## WHAT YOU SHOULD DO
Without skipping anything, write out each record below exactly.
__________________________________________________
Lemma stateless_keys v : stateless (keys v).
Proof. destruct v; simpl; (apply stateless_ret || apply stateless_raise). Qed.

Lemma stateless_values v : stateless (values v).
Proof. destruct v; simpl; (apply stateless_ret || apply stateless_raise). Qed.

Lemma stateless_getitem v k : stateless (getitem v k).
Proof.
  destruct v; simpl; try apply stateless_raise.
  destruct (dict_get d k); (apply stateless_ret || apply stateless_raise).
Qed.

Lemma stateless_from_library {A} (r : answer A) : stateless (from_library r).
Proof. destruct r; simpl; (apply stateless_ret || apply stateless_raise). Qed.

Lemma stateless_getattr c name : stateless (getattr c name).
Proof.
  unfold getattr. destruct (session_attr c name) as [[v|]|];
    (apply stateless_ret || apply stateless_raise).
Qed.

Lemma stateless_dict_comprehension ks value acc :
  (forall k, stateless (value k)) -> stateless (dict_comprehension ks value acc).
Proof.
  intros Hv. revert acc. induction ks as [|k ks IH]; intros acc; simpl.
  - apply stateless_ret.
  - apply stateless_bind; [apply Hv | intros v; apply IH].
Qed.

Lemma stateless_check_supplied variables file_map files :
  stateless (check_supplied variables file_map files).
Proof.
  unfold check_supplied.
  apply stateless_bind; [| intros _]; do 2 apply stateless_when; apply stateless_raise.
Qed.

Lemma stateless_check_consistent file_map files :
  stateless (check_consistent file_map files).
Proof.
  unfold check_consistent. apply stateless_when.
  apply stateless_bind; [apply stateless_keys | intros ks].
  apply stateless_bind; [apply stateless_keys | intros ks'].
  apply stateless_when, stateless_raise.
Qed.

Lemma stateless_check_complete files : stateless (check_complete files).
Proof.
  unfold check_complete. apply stateless_when.
  apply stateless_bind; [apply stateless_values | intros vs].
  apply stateless_for_each. intros v. unfold check_value.
  apply stateless_bind; [apply stateless_len | intros n].
  apply stateless_when, stateless_raise.
Qed.

(** A stateless computation that is followed by another one. *)
Lemma bind_stateless_ok {A B} (m : M A) (k : A -> M B) a st st' :
  stateless m -> m st' = (Ok a, st') -> bind m k st = k a st.
Proof.
  intros [r Hr] H. rewrite Hr in H. injection H as ->.
  unfold bind. by rewrite Hr.
Qed.

Lemma bind_stateless_raise {A B} (m : M A) (k : A -> M B) e st st' :
  stateless m -> m st' = (Raise e, st') -> bind m k st = (Raise e, st).
Proof.
  intros [r Hr] H. rewrite Hr in H. injection H as ->.
  unfold bind. by rewrite Hr.
Qed.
__________________________________________________
## EXERCISE SOLUTION
Lemma stateless_keys v : stateless (keys v).
Proof. destruct v; simpl; (apply stateless_ret || apply stateless_raise). Qed.

Lemma stateless_values v : stateless (values v).
Proof. destruct v; simpl; (apply stateless_ret || apply stateless_raise). Qed.

Lemma stateless_getitem v k : stateless (getitem v k).
Proof.
  destruct v; simpl; try apply stateless_raise.
  destruct (dict_get d k); (apply stateless_ret || apply stateless_raise).
Qed.

Lemma stateless_from_library {A} (r : answer A) : stateless (from_library r).
Proof. destruct r; simpl; (apply stateless_ret || apply stateless_raise). Qed.

Lemma stateless_getattr c name : stateless (getattr c name).
Proof.
  unfold getattr. destruct (session_attr c name) as [[v|]|];
    (apply stateless_ret || apply stateless_raise).
Qed.

Lemma stateless_dict_comprehension ks value acc :
  (forall k, stateless (value k)) -> stateless (dict_comprehension ks value acc).
Proof.
  intros Hv. revert acc. induction ks as [|k ks IH]; intros acc; simpl.
  - apply stateless_ret.
  - apply stateless_bind; [apply Hv | intros v; apply IH].
Qed.

Lemma stateless_check_supplied variables file_map files :
  stateless (check_supplied variables file_map files).
Proof.
  unfold check_supplied.
  apply stateless_bind; [| intros _]; do 2 apply stateless_when; apply stateless_raise.
Qed.

Lemma stateless_check_consistent file_map files :
  stateless (check_consistent file_map files).
Proof.
  unfold check_consistent. apply stateless_when.
  apply stateless_bind; [apply stateless_keys | intros ks].
  apply stateless_bind; [apply stateless_keys | intros ks'].
  apply stateless_when, stateless_raise.
Qed.

Lemma stateless_check_complete files : stateless (check_complete files).
Proof.
  unfold check_complete. apply stateless_when.
  apply stateless_bind; [apply stateless_values | intros vs].
  apply stateless_for_each. intros v. unfold check_value.
  apply stateless_bind; [apply stateless_len | intros n].
  apply stateless_when, stateless_raise.
Qed.

(** A stateless computation that is followed by another one. *)
Lemma bind_stateless_ok {A B} (m : M A) (k : A -> M B) a st st' :
  stateless m -> m st' = (Ok a, st') -> bind m k st = k a st.
Proof.
  intros [r Hr] H. rewrite Hr in H. injection H as ->.
  unfold bind. by rewrite Hr.
Qed.

Lemma bind_stateless_raise {A B} (m : M A) (k : A -> M B) e st st' :
  stateless m -> m st' = (Raise e, st') -> bind m k st = (Raise e, st).
Proof.
  intros [r Hr] H. rewrite Hr in H. injection H as ->.
  unfold bind. by rewrite Hr.
Qed.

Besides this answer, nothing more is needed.